Okay, you’ll hear from the SEC as well as the stock gamblers, that shorts allow for market liquidity and efficiency.  Those are fancy terms that mean lots of ups and downs in share prices.  Gamblers want market swings because that’s where they make their money.  It’s not about “investing” money into well run companies.  It’s about making money on churning money.

The SEC is two-faced on their position about shorts.  They claim that in all their studies there is no relationship between shorts and market downturns.  Strangely they have a rule in place that limits downward slides when short sales contribute to a down movement of 10% or more which seems to be their threshold of pain for “no relationship”.  They also eliminated the “uptick” rule in 2007.  The uptick rule was that you could only short after and upward price movement of a stock.  What is significant about 2007?  Golly there was this meltdown of the market right after that in 2008.  The Great Recession as it’s been called.

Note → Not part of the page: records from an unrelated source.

(* ===== verification/AddressBuild.v ===== *)
(** The address index is built of its sources (src/scan/addresses.rs): every row
    that has a group key and an address is in the index under its group, once
    per distinct address, and nothing else is; so the filter keeps exactly the
    target rows related to a source of their group. *)
From stdpp Require Import base strings list gmap.
From Stdlib Require Import ZArith Lia Sorting.Sorted.
From S2P Require Import Prelude Machine ListLib Errors Arrow ArrowReference Integers Counting Pairs KeyColumns SemiJoin Addresses AddressLookup.

#[local] Open Scope nat_scope.

(** ** What a source row says *)

(** A row's address as its elements' join keys; none for a null, or where the
    column is no list of integers. *)
Definition source_path (b : RecordBatch) (address_col : string) (row : nat) : option (list Z) :=
  '(offsets, nulls, values) ← address_list b address_col;
  if is_valid_in nulls row
  then Some (stored_key <$> slice (ic_values values) (offset_at offsets row) (offset_at offsets (S row)))
  else None.

(** A row's group key and address, where it has both. *)
Abbreviation fact := (list key_part * list Z)%type.
Definition row_fact (b : RecordBatch) (cols : list string) (address_col : string) (row : nat) : option fact :=
  path ← source_path b address_col row;
  ps ← key_of b cols row;
  Some (ps, path).

Definition facts_of (batches : list RecordBatch) (cols : list string) (address_col : string) : list fact :=
  batches ≫= fun b => omap (row_fact b cols address_col) (seq 0 (num_rows b)).

Definition facts_size (facts : list fact) : nat := sum_list ((fun f => S (length f.2)) <$> facts).

Lemma elem_of_facts batches cols address_col ps path :
  (ps, path) ∈ facts_of batches cols address_col <->
  exists b row, b ∈ batches /\ row < num_rows b /\ key_of b cols row = Some ps /\
    source_path b address_col row = Some path.
Proof.
  unfold facts_of. rewrite list_elem_of_bind. setoid_rewrite list_elem_of_omap. unfold row_fact. split.
  - intros (b & (row & Hrow%elem_of_seq & E) & Hb). exists b, row.
    destruct (source_path b address_col row); cbn in E; [|done].
    destruct (key_of b cols row); cbn in E; [|done]. injection E as -> ->. split_and!; [done|lia|done|done].
  - intros (b & row & Hb & Hrow & Hk & Hp). exists b. split; [|done].
    exists row. rewrite Hp; cbn. rewrite Hk. split; [apply elem_of_seq; lia|done].
Qed.

Lemma facts_size_app l k : facts_size (l ++ k) = facts_size l + facts_size k.
Proof. unfold facts_size. by rewrite fmap_app, sum_list_with_app. Qed.

Lemma facts_size_length l : length l <= facts_size l.
Proof. unfold facts_size. induction l; csimpl; lia. Qed.

(** ** Bytes of a row's address *)

Lemma join_key_bytes_flat c : join_key_bytes c = flat (stored_key <$> ic_values c).
Proof.
  unfold join_key_bytes, flat. induction (ic_values c) as [|x l IH]; [done|].
  rewrite fmap_cons, !bind_cons. by rewrite IH.
Qed.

Many analysts have concluded that shorts and margins were a couple of major factors that caused the Great Depression in 1929.  Hmmm…

The SEC has the power to stop this insanity but won’t.  And why not?  Money talks.  Follow the money.  Shorts are a mechanism to hedge your bet on market downturns. (Did I say hedge?  Hedge fund?  Any connection?)  Big traders, big brokerages, hedge funds all make money using shorts.

As I heard a stock broker at a large Wall Street firm  once say, “If it wasn’t for the fact that we wear $3000 suits, we’d all be arrested as bookies”.